MITOS > MARIANO MORES, ENTRE LA DESPEDIDA Y LA ETERNIDAD

Uno

La semana pasada, Mariano Mores se presentó en el Gran Rex con toda la pompa, anunciando su retiro definitivo de los escenarios. A los 93 años, eso es ya toda una proeza. No sólo por su vitalidad, su coherencia estética y la inmensidad de su repertorio, sino también por el modo en que su figura pone en evidencia las encrucijadas en que está el tango hoy en día.

 Por Mariano Del Mazo

Se lo puede ver por estos días en Crónica TV, que pasa una y otra vez sus conciertos de despedida del 13 y 15 de mayo en el Gran Rex; se lo puede escuchar en el indescifrable disco doble que editó la EMI hace tres años, como una antología de su obra interpretada por él mismo; se lo puede leer en entrevistas o incluso escudriñar en blanco y negro por Volver como galán de películas de teléfonos blancos... Es el auténtico Mariano Mores, la mayor gloria viva del tango junto a Horacio Salgán (muy cerca, y en plena actividad, también se pueden incluir a Nelly Omar y Leopoldo Federico).

Mores, el gran Marianito, representa a los 93 años menos un enigma de bipolaridad artística que una constatación: su figura condensa contradicciones históricas del género y, en perspectiva, proyecta algunas de las encrucijadas de la actualidad. Ya resulta un lugar común destacar a Mores como compositor extraordinario en simultáneo con su condición de intérprete de artero mal gusto. Cuando esa interpretación pasa del disco al escenario –arreglos, dirección, pero también concepción integral de show–, el panorama se vuelve aun más desolador: las canciones quedan reducidas a excusas de un discurso chauvinista en su afán for export y en su pretensión “internacional”, naufragan en una exuberancia inconmensurable y quedan atrapadas en golpes bajos. Las canciones: damas perfectas pésimamente maquilladas, con olor a perfume barato. Los golpes bajos: por caso, esa costumbre de incorporar a Nito Mores, generalmente como un haz de luz blanca que desciende desde el Cielo. Y más: la bandera argentina agitada, la idea antigua de lo que se creía que significaba “ser argentino”, esa idea que calzaba perfecta en las parodias de Valentino.
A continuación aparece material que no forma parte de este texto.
(* ===== verification/EngineSafety.v ===== *)
(** * EngineSafety: the forward engines, whole

    Reachable states of both engines -- every event of the loop, every step of the writer, the pumps
    and the peer, in any order -- and what holds in them. *)
From S2P Require Import Prelude Text Runtime ForwardWire FlowControl ForwardPump ForwardLink ForwardPolicy ForwardEngine EngineInv.

#[local] Open Scope Z_scope.

Section Safety.
Context {Sem : Type} `{SemaphoreLaws Sem} {Q : Type -> Type} `{QueueLaws Q}.

(** What the outside guarantees of an event: the runtime's ids of tasks not joined yet are
    different, and a frame comes from [Frame::read]. *)
Definition event_ok (ev : Event) (c : Common Sem Q) : Prop :=
  match ev with
  | EvAccept _ _ task => task ∉ tasks c
  | EvFrame _ task (Ok f) => task ∉ tasks c /\ frame_ok f
  | _ => True
  end.

Inductive init_reach (cfg : InitConfig) : Initiate Sem Q -> Prop :=
| init_reach_start : init_reach cfg (initiate_start cfg)
| init_reach_event i ev i' :
    init_reach cfg i -> event_ok ev (com i) -> initiate_event cfg ev i = Some (Go i') ->
    init_reach cfg i'
| init_reach_env i c' :
    init_reach cfg i -> env_step (com i) c' -> init_reach cfg (with_com i c').

Inductive accept_reach (cfg : AcceptConfig) : AcceptState Sem Q -> Prop :=
| accept_reach_start : accept_reach cfg (accept_start cfg)
| accept_reach_event a ev a' :
    accept_reach cfg a -> event_ok ev (acom a) -> accept_event cfg ev a = Some (Go a') ->
    accept_reach cfg a'
| accept_reach_env a c' :
    accept_reach cfg a -> env_step (acom a) c' -> accept_reach cfg (with_acom a c').

(** ** The initiate engine *)

Lemma start_inv (b : bool) w max :
  0 <= max ->
  let c := common_start w in
  common_inv max (if b then set_ctrl (ctrl_send (hello_frame (wrap 32 w)) (ctrl c)).2 c else c : Common Sem Q).
Proof.
  intros Hmax c.
  assert (common_inv max c) as Hc.
  { split; simpl; try done; rewrite ?map_size_empty, ?size_empty; try done.
    - intros t. rewrite elem_of_empty. split; [done|]. by intros [? ?].
    - unfold ctrl_bounded, CTRL_BACKLOG_CAP. simpl. rewrite q_new_items. simpl. lia. }
  destruct b; [|done]. apply set_ctrl_inv; [done|].
  destruct (ctrl_send (hello_frame (wrap 32 w)) (ctrl c)) as [ok q] eqn:E. simpl.
  unfold ctrl_send in E. simpl in E.
  destruct (q_send _ _) as [q'|] eqn:Es; injection E as <- <-; unfold ctrl_bounded, CTRL_BACKLOG_CAP; simpl.
  - apply q_send_items in Es as [-> _]. rewrite q_new_items. simpl. lia.
  - rewrite q_new_items. simpl. lia.
Qed.

Definition init_inv (cfg : InitConfig) (i : Initiate Sem Q) : Prop :=
  common_inv (i_max_streams cfg) (com i) /\ 1 <= next_id i <= U32_MAX.

Lemma lift_inv cfg (i i' : Initiate Sem Q) s :
  1 <= next_id i <= U32_MAX ->
  (forall c, s = Some (Go c) -> common_inv (i_max_streams cfg) c) ->
  lift i s = Some (Go i') -> init_inv cfg i'.
Proof.
  intros Hn Hs. unfold lift. intros (c & -> & [= <-])%then_go. split; [by apply Hs|done].
Qed.
Definition next_delay (s : Backoff) : option Z * Backoff :=
  if max_attempts s <=? attempt s then (None, s)
  else
    let shift := Z.min (attempt s) 31 in
    let delay := Z.min (default (max s) (checked_mul (base s) (2 ^ shift))) (max s) in
    (Some delay, {| base := base s; max := max s; max_attempts := max_attempts s;
                    attempt := attempt s + 1 |}).

Definition next_delay_jittered (rand01 : F) (s : Backoff) : option Z * Backoff :=
  let '(d, s) := next_delay s in
  ((fun d => equal_jitter d rand01) <$> d, s).

Definition reset (s : Backoff) : Backoff :=
  {| base := base s; max := max s; max_attempts := max_attempts s; attempt := 0 |}.

Inductive Retry := After (d : Z) | GiveUp.

Definition after_failure (rand01 : F) (s : Backoff) : Retry * Backoff :=
  let '(d, s) := next_delay_jittered rand01 s in
  (match d with Some d => After d | None => GiveUp end, s).
Definition after_success (s : Backoff) : Backoff := reset s.
Definition failures_since_success (s : Backoff) : Z := attempt s.

(** *** Admission backoffs *)

Definition REFUSED_ADMISSION_BACKOFF_CAP : Z := 30 * SECOND.
Definition FLAPPING_SESSION_THRESHOLD : Z := 500 * MILLI.
Definition FLAPPING_SESSION_BACKOFF_CAP : Z := 10 * SECOND.
Definition HANDSHAKE_EOF_BACKOFF_CAP : Z := 10 * SECOND.
Definition TRANSIENT_ADMISSION_BACKOFF_CAP : Z := 10 * SECOND.

Definition is_flapping_session (elapsed : Z) (errored : bool) : bool :=
  errored && (elapsed <? FLAPPING_SESSION_THRESHOLD).

Definition flapping_session_backoff (retry_backoff consecutive_flaps : Z) : Z :=
  let shift := Z.min consecutive_flaps 16 in
  Z.min (saturating_mul retry_backoff (shl_u32 shift)) FLAPPING_SESSION_BACKOFF_CAP.

Definition handshake_eof_backoff (retry_backoff consecutive_eofs : Z) : Z :=
  let shift := Z.min consecutive_eofs 16 in
  Z.min (saturating_mul retry_backoff (shl_u32 shift)) HANDSHAKE_EOF_BACKOFF_CAP.

Definition transient_admission_backoff (retry_backoff consecutive : Z) : Z :=
  let shift := Z.min (sat_sub consecutive 1) 16 in
  Z.min (saturating_mul retry_backoff (shl_u32 shift)) TRANSIENT_ADMISSION_BACKOFF_CAP.

Definition admission_retry_backoff (retry_backoff : Z) (refused : bool) (consecutive_refusals : Z) : Z :=
  if negb refused then retry_backoff
  else
    let shift := Z.min consecutive_refusals 16 in
    Z.min (saturating_mul retry_backoff (shl_u32 shift)) REFUSED_ADMISSION_BACKOFF_CAP.

(** [base.mul_f64(2.0 * r)] with [r] clamped: twice the unit product. *)
Definition ex_repark_delay (b : Z) (rand01 : F) : Z := b / 2 + mul_unit (2 * b) rand01.
End Backoff.

(** ** Admission errors

    An error value is the chain its [source()] walks, outermost first; each layer has its concrete
    type and its own text. *)
Inductive ErrorNode :=
| AdmissionRefused (text : string) (category : option string)
| ParkExpired (text : string)
| OwnGrantEnded (reason : string)
| IoError (kind : string) (inner : option string)
    (* an [io::Error]: its kind, and the reason of an [OwnGrantEnded] it carries *)
| ConnectFailed
| DialFailed
| PeerNotPinned (peer_holder : list byte) (why : string)
| OtherError.
(** exactly the pinned peer gets a session.  Without a pin every member does; with [link] the
    peer whose link channel with this holder is this channel; with a list a peer whose holder has
    an entry that names no Noise key or names the attested one.  Every other peer is refused, with
    an error that is recognised as a pin refusal however the session wraps it, and one event; and
    the look at the raw admission never refuses a peer the decision would accept. *)
Theorem peer_pin_decides pin channel own peer n :
  let accepted :=
    match pin with
    | None => True
    | Some (Link operator) => channel_id_for_link operator own peer = channel
    | Some (Peers peers) => exists p, p ∈ peers /\ holder p = peer /\ (noise p = None \/ noise p = Some n)
    end in
  match check_peer_pin channel_id_for_link pin channel own peer n with
  | (Ok _, ev) => accepted /\ ev = None
  | (Err e, ev) => ~ accepted /\
      (exists r, ev = Some {| event_reason := r; event_peer := hex_encode peer |}) /\
      existsb (fun x => match x with PeerNotPinned _ _ => true | _ => false end) (chain e) = true
  end /\
  (pin_refuses_admission channel_id_for_link pin channel own (Some (Some peer, Some n)) = true <-> ~ accepted).
Proof.
  destruct pin as [[op|peers]|]; simpl.
  - case_bool_decide as Hc; simpl; naive_solver.
  - pose proof (look_for_ok peer n peers None) as Hl.
    destruct (look_for peer n peers None) as [u|seen]; simpl in *.
    + assert (exists p, p ∈ peers /\ holder p = peer /\ (noise p = None \/ noise p = Some n)) as Ha by by apply Hl.
      split; [done|]. split; [done|]. intros Hn. by destruct Hn.
    + assert (~ exists p, p ∈ peers /\ holder p = peer /\ (noise p = None \/ noise p = Some n)) as Ha.
      { intros Hx. by apply Hl in Hx. }
      split; [|done]. split; [done|]. eauto.
  - split; [done|]. split; [done|]. intros Hn. by destruct Hn.
Qed.

(** ** The setting comes back *)

Definition show_peer (p : PinnedPeer) : string :=
  ("holder:" +:+ hex_encode (holder p) +:+
   match noise p with Some n => ",noise:" +:+ hex_encode n | None => "" end)%string.
Fixpoint show_peers (ps : list PinnedPeer) : string :=
  match ps with
  | [] => ""
  | [p] => show_peer p
  | p :: ps => (show_peer p +:+ String ";" (show_peers ps))%string
  end.

Definition peer_ok (p : PinnedPeer) : Prop :=
  length (holder p) = 32%nat /\ is_ed25519 (holder p) = true /\ forall n, noise p = Some n -> length n = 32%nat.

Lemma show_peer_visible p : forall_char visible (show_peer p) = true.
Proof.
  unfold show_peer. rewrite !forall_char_app, hex_visible. destruct (noise p); [|done].
  by rewrite forall_char_app, hex_visible.
Qed.
Lemma show_peer_no_semicolon p : contains_char ";" (show_peer p) = false.
Proof.
  unfold show_peer. rewrite !contains_char_app, hex_no by done. destruct (noise p); [|done].
  by rewrite contains_char_app, hex_no by done.
Qed.

Lemma show_peers_visible ps : forall_char visible (show_peers ps) = true.
Proof.
  induction ps as [|p [|q ps] IH]; [done|apply show_peer_visible|].
  cbn [show_peers]. rewrite forall_char_app, show_peer_visible. exact IH.
Qed.
Lemma split_show_peers ps : ps <> [] -> split_char ";" (show_peers ps) = map show_peer ps.
Proof.
  induction ps as [|p [|q ps] IH]; intros Hne; [done| |].
  - by apply split_char_none, show_peer_no_semicolon.
  - cbn [show_peers map] in *. rewrite split_char_app by apply show_peer_no_semicolon. f_equal. by apply IH.
Qed.
Lemma show_peers_head ps : ps <> [] -> exists s, show_peers ps = String "h" s.
Proof. destruct ps as [|p [|q ps]]; intros Hne; [done|eexists; reflexivity..]. Qed.

(** One field of an entry. *)
Lemma parse_field_hex key k h n fields :
  length k = 32%nat -> key = "holder" \/ key = "noise" ->
  (if String.eqb key "holder" then h else n) = None ->
  parse_fields ((key +:+ String ":" (hex_encode k)) :: fields) h n =
    if String.eqb key "holder" then parse_fields fields (Some k) n else parse_fields fields h (Some k).
Proof.
  intros Hk Hkey Hfree. cbn [parse_fields].
  assert (forall_char visible key = true /\ contains_char ":" key = false /\ to_ascii_lowercase key = key) as (Hv & Hc & Hl).
  { by destruct Hkey as [-> | ->]. }
  rewrite trim_visible.
  2: { rewrite forall_char_app, Hv. apply hex_visible. }
  rewrite split_once_app by done. cbn [ok_or rbind]. rewrite (trim_visible key), Hl by done.
  rewrite (trim_visible (hex_encode k)) by apply hex_visible. rewrite (hex_decode_encode 32 k) by done.
  destruct Hkey as [-> | ->]; simpl in Hfree |- *; by rewrite Hfree.
Qed.

Lemma parse_show_peer p : peer_ok p -> parse_entry is_ed25519 (trim (show_peer p)) = Ok p.
Proof.
  intros (Hh & He & Hn). rewrite trim_visible by apply show_peer_visible. unfold parse_entry.
  replace (is_empty (show_peer p)) with false by done.
  assert (exists tail, split_char "," (show_peer p) = ("holder" +:+ String ":" (hex_encode (holder p)))%string :: tail /\
            parse_fields tail (Some (holder p)) None = Ok (Some (holder p), noise p)) as (tail & -> & Ht).
  { unfold show_peer. destruct (noise p) as [n|].
    - exists ["noise" +:+ String ":" (hex_encode n)]%string. split.
      + transitivity (split_char "," (("holder" +:+ String ":" (hex_encode (holder p))) +:+
                                      String "," ("noise" +:+ String ":" (hex_encode n))))%string.
        { reflexivity. }
        rewrite split_char_app, split_char_none; [done| |].
        * rewrite contains_char_app. simpl. by apply hex_no.
        * rewrite contains_char_app. simpl. by apply hex_no.
      + rewrite parse_field_hex; [done|by apply Hn|by right|done].
    - exists []. split; [|done]. rewrite string_app_nil_r. apply split_char_none.
      rewrite contains_char_app. simpl. by apply hex_no. }
  rewrite parse_field_hex by (done || by left). simpl. rewrite Ht. simpl. rewrite He. simpl. by destruct p.
Qed.

Lemma parse_show_peers i ps : Forall peer_ok ps -> parse_entries is_ed25519 i (map show_peer ps) = Ok ps.
Proof.
  revert i. induction ps as [|p ps IH]; intros i Hps; [done|]. apply Forall_cons in Hps as [Hp Hps].
  cbn [map parse_entries]. rewrite parse_show_peer by done. cbn [map_err rbind]. by rewrite IH.
Qed.

(** a written pin is the pin that is read: every non-empty list of partners with 32-byte keys and
    valid holder keys, written as documented, is read back as itself; and a setting that is not
    blank never switches the pin off -- it is a pin or an error. *)
Theorem peer_pin_reads_back ps f g :
  ps <> [] -> Forall peer_ok ps -> f PEER_PIN_ENV = Some (show_peers ps) ->
  from_lookup is_ed25519 f = Ok (Some (Peers ps)) /\
  (from_lookup is_ed25519 g = Ok None <-> trim (default "" (g PEER_PIN_ENV)) = "").
Proof.
  intros Hne Hps Hf. split.
  - unfold from_lookup. rewrite Hf. cbv zeta. simpl default. rewrite trim_visible by apply show_peers_visible.
    destruct (show_peers_head ps Hne) as [s Hs].
    assert (is_empty (show_peers ps) = false /\ eq_ignore_ascii_case (show_peers ps) "link" = false) as [-> ->]
      by (by rewrite Hs).
    rewrite split_show_peers, parse_show_peers by done. done.
  - unfold from_lookup. cbv zeta. destruct (is_empty (trim _)) eqn:E; [by apply String.eqb_eq in E|].
    apply String.eqb_neq in E. split; [|done].
    destruct (eq_ignore_ascii_case _ _); [by destruct (hex_decode 32 _)|].
    by destruct (parse_entries _ _ _).
Qed.
End PinLaws.

(** A partner with a pinned Noise key and one without. *)
Definition demo_peers : list PinnedPeer :=
  [{| holder := replicate 32 Byte.x5c; noise := Some (replicate 32 Byte.x01) |};
   {| holder := replicate 32 Byte.x5d; noise := None |}].

Lemma peer_pin_reads_back_witness :
  from_lookup (fun _ => true) (fun _ => Some (show_peers demo_peers)) = Ok (Some (Peers demo_peers)).
Proof.
  apply (peer_pin_reads_back (fun _ => true) demo_peers (fun _ => Some (show_peers demo_peers)) (fun _ => None)).
  - discriminate.
  - unfold demo_peers, peer_ok. rewrite !Forall_cons. split; [|split; [|apply Forall_nil_2]].
    + split_and!; [reflexivity..|]. intros n Hn. injection Hn as <-. reflexivity.
    + split_and!; [reflexivity..|]. intros n Hn. discriminate.
  - reflexivity.
Defined.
Mores es el Gardel disfrazado de gaucho y también el Gardel imbatible en su canto. El melodista inigualable que escribió, junto a los mejores poetas del tango, “Uno”, “Cafetín de Buenos Aires”, “Cada vez que me recuerdes”, “Una lágrima tuya”, “Gricel” y “Cristal”; el que concibió obras maestras como “Tanguera”, se estrella contra un muro que es finalmente la construcción de su propia estética. Esa aparente contradicción seguramente la heredó de su primer maestro, Francisco Canaro, y es bastante común en la historia del tango. Ya escrito lo mejor de su obra, quedó hoy como el exégeta de semejante vulgarización interpretativa. Su obra queda castigada por tanta boleadora y pericón, aplastada de tantos colchones de teclados japoneses. ¿Qué representa Mores si no la ideología de Grandes valores del tango, el ciclo de televisión que más colaboró en congelar al género en una serie abominable de estereotipos y tics?

Hoy, a casi ochenta años de “Cuartito azul”, el tango se debate entre el retro eterno, cierta rockerización, la intención de imponer nuevos repertorios, el trabajo en tanguerías y las giras calcadas año tras año por Europa, Asia y Brasil. Hay jóvenes por todas partes: instrumentistas notables, cantantes, quintetos, sextetos, orquestas, solistas, milongueros. Entre flujos y reflujos, salen grandes discos de artistas como Sonia Possetti, El Arranque, Ramiro Gallo, Ariel Ardit, Diego Schissi, Hernán Lucero-Tute, Cardenal Domínguez, Juan Pablo Navarro y muchos otros. Y se fortalecen circuitos under, genuinos, donde se desarrollan noches interesantísimas. Como el circuito de Almagro, que puede abarcar el Club Atlético Fernández Fierro, el Bar Sanata, El Boliche de Roberto, La Catedral. O el atalaya del Teatro Orlando Goñi, de Julián Peralta y su Astillero, en el San Cristóbal profundo. Y más.

Hay ahí una resistencia cultural, subterránea, pero firme. Chicos que se pasan partituras, que colaboran en discos ajenos, que enrocan, que inventan de la nada, que tienden puentes. La movida está en los antípodas de Mariano Mores. No hay banderas y la identidad no se declama: se ejerce.

La cuestión es que nadie de esa generación, hasta ahora, ha sido capaz de escribir piezas que sugieran al menos la mitad de la belleza de “Uno”, “Gricel”, “Cristal” o “Cafetín de Buenos Aires”. Y no se trata sólo de ausencia de difusión. Se trata de una incapacidad, una limitación en la que también se dirime la salud del tango. Claramente, la canción no es la misma.

Por eso, a pesar de las boleadoras, los teclados japoneses y otras cursilerías que él adora con una coherencia de décadas, ¡larga vida al maestro Mariano Mores! Sus canciones ya superaron esa instancia: son eternas.